By 2020, the government aims to eradicate situations of burying at random places, as well as "second burials," in which ashes are placed in a coffin after cremation and then buried in a cemetery.

According to statistics from the Ministry of Civil Affairs, the number of funeral homes in China increased to 1,782 in 2012 from 1,289 in 1997, and the number of people working in the funeral and interment business has grown to 77,000 in 2012 from 30,000 in 1997.

Li said fees for basic funeral and interment services, including transportation and storage of the body, cremation and care of ashes, will be exempted or subsidized for low-income people, whether they are rural or urban residents.

He added that a competitive mechanism will be introduced for optional services, such as body preservation and funeral arrangements, and the government will also increase supervision to avoid inflated prices.

Experts said it will be a tough task due to tradition and the high prices at funeral homes.

Chen Huawen, an expert on funerals and interment from Zhejiang Normal University, told China Daily that "because of some faiths and Chinese traditional views, the families of the deceased prefer ground burial rather than cremation".
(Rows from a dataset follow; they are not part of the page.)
(** A delivery calls the callbacks of the batch, each once, in order, with the data. *)
Lemma deliverData_called d cbs w : called (exec (deliverData d cbs) w) = called w ++ ((fun c => (c, d)) <$> batch cbs).
Proof.
  unfold deliverData. generalize (batch cbs) as l. intros l. revert w.
  induction l as [|c l IH]; intros w; [by rewrite app_nil_r|]. cbn [for_each fmap list_fmap].
  destruct (deliver_total c d w) as [[] Hr]. unfold exec at 1. rewrite (bind_Ok _ _ _ _ _ (eta _ _ _ Hr)).
  change (called (exec (for_each l (fun c => deliver c d)) (exec (deliver c d) w)) = called w ++ (c, d) :: ((fun c => (c, d)) <$> l)).
  by rewrite IH, deliver_called, <- app_assoc.
Qed.

(** The consumer's callbacks leave the loader's state alone. *)
Lemma deliverData_frame d cbs w :
  result (deliverData d cbs) w = Ok () /\
  w_loader (exec (deliverData d cbs) w) = w_loader w /\
  loader_timers (exec (deliverData d cbs) w) = loader_timers w /\
  sy_xhrs (w_sys (exec (deliverData d cbs) w)) = sy_xhrs (w_sys w) /\
  sy_next_xhr (w_sys (exec (deliverData d cbs) w)) = sy_next_xhr (w_sys w) /\
  (timers_fresh w -> timers_fresh (exec (deliverData d cbs) w)) /\
  w_time (exec (deliverData d cbs) w) = w_time w.
Proof.
  split.
  { destruct (for_each_total (batch cbs) (fun c => deliver c d) (fun c => deliver_total c d) w) as [[] Hr].
    exact Hr. }
  apply (for_each_inv (fun w' => w_loader w' = w_loader w /\ loader_timers w' = loader_timers w /\
    sy_xhrs (w_sys w') = sy_xhrs (w_sys w) /\ sy_next_xhr (w_sys w') = sy_next_xhr (w_sys w) /\
    (timers_fresh w -> timers_fresh w') /\ w_time w' = w_time w)); [|done].
  intros c w' _ (E1 & E2 & E3 & E4 & E5 & E6).
  rewrite deliver_loader, deliver_timers, deliver_xhrs, deliver_time.
  rewrite (proj2 (deliver_next c d w')). split_and!; try done. eauto using deliver_fresh.
Qed.

Lemma Inv_after_delivery d cbs w : Inv w -> Inv (exec (deliverData d cbs) w).
Proof.
  intros [I1 I2 I3 I4 I5]. destruct (deliverData_frame d cbs w) as (_ & E1 & E2 & E3 & E4 & E5 & E6).
  constructor; rewrite ?E1, ?E2; try done; [|by apply E5].
  unfold loader_xhrs in *. by rewrite E3.
Qed.

(** The request completes: its callbacks ran and the next request started, or
    an exception was reported and nothing else happened. *)
Lemma onXhrComplete_spec a gotten cbs w :
  let w0 := set_loader (set_xhr None) w in
  let w' := exec (onXhrComplete a gotten cbs) w in
  (an_status a <= 299 /\ exists d, an_body a = Some d /\
     same_view (exec startRequest (exec (deliverData d cbs) w0)) w') \/
  ((299 < an_status a \/ an_body a = None) /\ same_view w0 w').
Proof.
  intros w0 w'. unfold w', onXhrComplete. clear w'. set (body := (_ ≫= _ : M unit)).
  destruct (Z.ltb_spec 299 (an_status a)) as [Hs|Hs].
  - right. split; [by left|]. eapply guarded_view. unfold body, mbind, M_bind. cbn.
    rewrite ?(proj2 (Z.ltb_lt _ _) Hs). reflexivity.
  - destruct (an_body a) as [d|] eqn:Ed.
    + left. split; [done|]. exists d. split; [done|].
      destruct (deliverData_frame d cbs w0) as (Hr & _).
      apply (guarded_view _ _ _ _ (result startRequest (exec (deliverData d cbs) w0))). unfold body, mbind, M_bind. cbn.
      rewrite ?(proj2 (Z.ltb_ge _ _) Hs). rewrite ?Ed.
      unfold result, exec in *. fold w0. destruct (deliverData d cbs w0) as [w1 r]. cbn in Hr. subst r.
      cbn. apply surjective_pairing.
    + right. split; [by right|]. eapply guarded_view. unfold body, mbind, M_bind. cbn.
      rewrite ?(proj2 (Z.ltb_ge _ _) Hs), ?Ed. reflexivity.
Qed.

Lemma onTimer_spec w :
  let w0 := set_loader (set_event None 0) w in
  same_view (match ld_xhr (w_loader w) with Some _ => w0 | None => exec startRequest w0 end)
            (exec onTimer w).
Proof.
  intros w0. unfold onTimer. destruct (ld_xhr (w_loader w)) as [x|] eqn:Hx.
  - eapply guarded_view. unfold mbind, M_bind. cbn. rewrite Hx. reflexivity.
  - eapply guarded_view. unfold mbind, M_bind. cbn. rewrite Hx. apply surjective_pairing.
Qed.

Lemma Inv_no_timer w t :
  Inv w -> loader_timers w = [t] -> Inv (set_loader (set_event None 0) (remove_timer (tm_id t) w)).
Proof.
  intros [I1 I2 I3 I4 I5] Ht. constructor; try done; cbn.
  - unfold remove_timer. pose proof (loader_timers_clear (tm_id t) w) as Hc. rewrite Ht in Hc.
    rewrite filter_cons_False, filter_nil in Hc by (intros Hn; by apply Hn). exact Hc.
  - by apply timers_fresh_clear.
Qed.

Lemma Inv_no_xhr w x g c :
  Inv w -> loader_xhrs w = [(x, XLoader g c)] ->
  Inv (set_loader (set_xhr None) (remove_xhr x w)) /\ loader_xhrs (remove_xhr x w) = [].
Proof.
  intros [I1 I2 I3 I4 I5] Hx.
  assert (loader_xhrs (remove_xhr x w) = []) as E.
  { rewrite loader_xhrs_remove, Hx, filter_cons_False, filter_nil by (intros Hn; by apply Hn). done. }
  split; [|done]. constructor; done.
Qed.

(** The timer that fires is the one recorded, the request answered too. *)
Lemma Inv_timer_cases w t ts :
  Inv w -> loader_timers w = t :: ts -> ts = [] /\ ld_nextEvent (w_loader w) = Some (tm_id t).
Proof.
  intros [I1 _ _ _ _] Ht. destruct (ld_nextEvent (w_loader w)) as [t'|]; [|congruence].
  destruct I1 as (tm & Htm & <- & _). rewrite Ht in Htm. by injection Htm as -> ->.
Qed.

Lemma Inv_xhr_cases w x xs :
  Inv w -> loader_xhrs w = x :: xs ->
  exists g c, x = (x.1, XLoader g c) /\ xs = [] /\ ld_xhr (w_loader w) = Some x.1 /\ obj_wf c.
Proof.
  intros [_ I2 _ _ _] Hx. destruct (ld_xhr (w_loader w)) as [x'|]; [|congruence].
  destruct I2 as (g & c & Hc & Hw). rewrite Hx in Hc. injection Hc as -> ->. by exists g, c.
Qed.

(** ** What a step does, event by event *)

(** [w0] after the timer is consumed, or the request; then [startRequest]. *)
Inductive step_kind (e : event) (w w' : World) : Prop :=
  | sk_add ks mt ms g sk :
      e = Add ks mt ms g sk -> w' = exec (addToNextGet ks mt ms g sk) w -> step_kind e w w'
  | sk_busy t :
      e = Fire -> loader_timers w = [t] -> ld_xhr (w_loader w) <> None ->
      same_view (set_loader (set_event None 0) (remove_timer (tm_id t) w)) w' -> step_kind e w w'
  | sk_fire t :
      e = Fire -> loader_timers w = [t] -> ld_xhr (w_loader w) = None ->
      same_view (exec startRequest (set_loader (set_event None 0) (remove_timer (tm_id t) w))) w' ->
      step_kind e w w'
  | sk_done a d x g c :
      e = Complete a -> loader_xhrs w = [(x, XLoader g c)] -> obj_wf c ->
      an_status a <= 299 -> an_body a = Some d ->
      same_view (exec startRequest (exec (deliverData d c)
        (set_loader (set_xhr None) (remove_xhr x w)))) w' -> step_kind e w w'
  | sk_failed a x g c :
      e = Complete a -> loader_xhrs w = [(x, XLoader g c)] -> obj_wf c ->
      (299 < an_status a \/ an_body a = None) ->
      same_view (set_loader (set_xhr None) (remove_xhr x w)) w' -> step_kind e w w'
  | sk_tick ms : e = Tick ms -> w' = tick ms w -> step_kind e w w'.

Lemma step_cases e w w' : Inv w -> step e w = Some w' -> step_kind e w w'.
Proof.
  intros HI Hs. destruct e as [ks mt ms g sk| |a|ms]; cbn in Hs.
  - injection Hs as <-. by eapply sk_add.
  - destruct (loader_timers w) as [|t ts] eqn:Ht; [done|]. injection Hs as <-.
    destruct (Inv_timer_cases w t ts HI Ht) as [-> _].
    pose proof (onTimer_spec (remove_timer (tm_id t) w)) as Ho. cbn in Ho.
    destruct (ld_xhr (w_loader w)) as [x|] eqn:Hx; [by eapply sk_busy; [..|congruence|]|by eapply sk_fire].
  - destruct (loader_xhrs w) as [|x xs] eqn:Hx; [done|].
    destruct (Inv_xhr_cases w x xs HI Hx) as (g & c & E & -> & _ & Hw).
    destruct x as [x code]. cbn in E. injection E as ->. injection Hs as <-.
    destruct (onXhrComplete_spec a g c (remove_xhr x w)) as [(Hst & d & Ed & Hv)|[Hf Hv]].
    + by eapply sk_done.
    + by eapply sk_failed.
  - destruct (Z.leb_spec 0 ms); [|done]. injection Hs as <-. by eapply sk_tick.
Qed.

Lemma Inv_step e w w' : Inv w -> step e w = Some w' -> Inv w'.
Proof.
  intros HI Hs. destruct (step_cases e w w' HI Hs)
    as [ks mt ms g sk -> ->|t -> Ht _ Hv|t -> Ht Hx Hv|a d x g c -> Hx Hw _ _ Hv|a x g c -> Hx Hw _ Hv|ms -> ->].
  - apply addToNextGet_spec, HI.
  - eapply Inv_view; [exact Hv|]. by apply Inv_no_timer.
  - eapply Inv_view; [exact Hv|]. apply startRequest_spec; [by apply Inv_no_timer|done].
  - eapply Inv_view; [exact Hv|]. destruct (Inv_no_xhr w x g c HI Hx) as [HI0 _].
    apply startRequest_spec; [by apply Inv_after_delivery|].
    by rewrite (proj1 (proj2 (deliverData_frame d c _))).
  - eapply Inv_view; [exact Hv|]. by apply (Inv_no_xhr w x g c).
  - destruct HI. by constructor.
Qed.

Lemma Inv_run es w w' : Inv w -> run es w = Some w' -> Inv w'.
Proof.
  revert w; induction es as [|e es IH]; intros w HI Hr; cbn in Hr; [by injection Hr as <-|].
  destruct (step e w) as [w1|] eqn:Hs; [|done]. cbn in Hr. eauto using Inv_step.
Qed.

(** ** Accounting for the callbacks *)

Definition pending (w : World) : list CbObj := (ld_cbObjs (w_loader w)).*2.
Definition inflight (w : World) : list CbObj :=
  match loader_xhrs w with
  | (_, XLoader _ c) :: _ => c.*2
  | _ => []
  end.

Definition issued (e : event) (w : World) : list CbObj :=
  match e with
  | Add ks _ ms g sk => [mkCbObj ks g sk (next_id (ld_id (w_loader w))) ms]
  | _ => []
  end.

Definition is_add (e : event) : bool := match e with Add _ _ _ _ _ => true | _ => false end.

Definition failed (a : Answer) : bool := (299 <? an_status a) || bool_decide (an_body a = None).

(** The calls that an answer owes, and the callbacks that an error throws away. *)
Definition owed (e : event) (w : World) : list (CbObj * Data) :=
  match e, loader_xhrs w with
  | Complete a, (_, XLoader _ c) :: _ =>
      match an_body a with Some d => if failed a then [] else (fun cb => (cb, d)) <$> batch c | None => [] end
  | _, _ => []
  end.
Definition dropped (e : event) (w : World) : list CbObj :=
  match e, loader_xhrs w with
  | Complete a, (_, XLoader _ c) :: _ => if failed a then c.*2 else []
  | _, _ => []
  end.

Lemma not_failed a d : an_status a <= 299 -> an_body a = Some d -> failed a = false.
Proof. intros Hs Hb. unfold failed. by rewrite (proj2 (Z.ltb_ge _ _) Hs), Hb. Qed.

Lemma failed_cases a : 299 < an_status a \/ an_body a = None -> failed a = true.
Proof.
  unfold failed. intros [Hs| ->]; [by rewrite (proj2 (Z.ltb_lt _ _) Hs)|apply orb_true_r].
Qed.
Although the government promotes cremation, "second burials" are still very popular.

Wang Guohua, deputy director of the China Funeral Association, said that "one of the biggest problems that prevent the popularity of cremation could be the overcharge of the services from funeral homes".

Furthermore, Wang said, family members of the deceased are more likely to bury the ashes after cremation, influenced by traditional ideas but also because the price of a tomb is extremely high.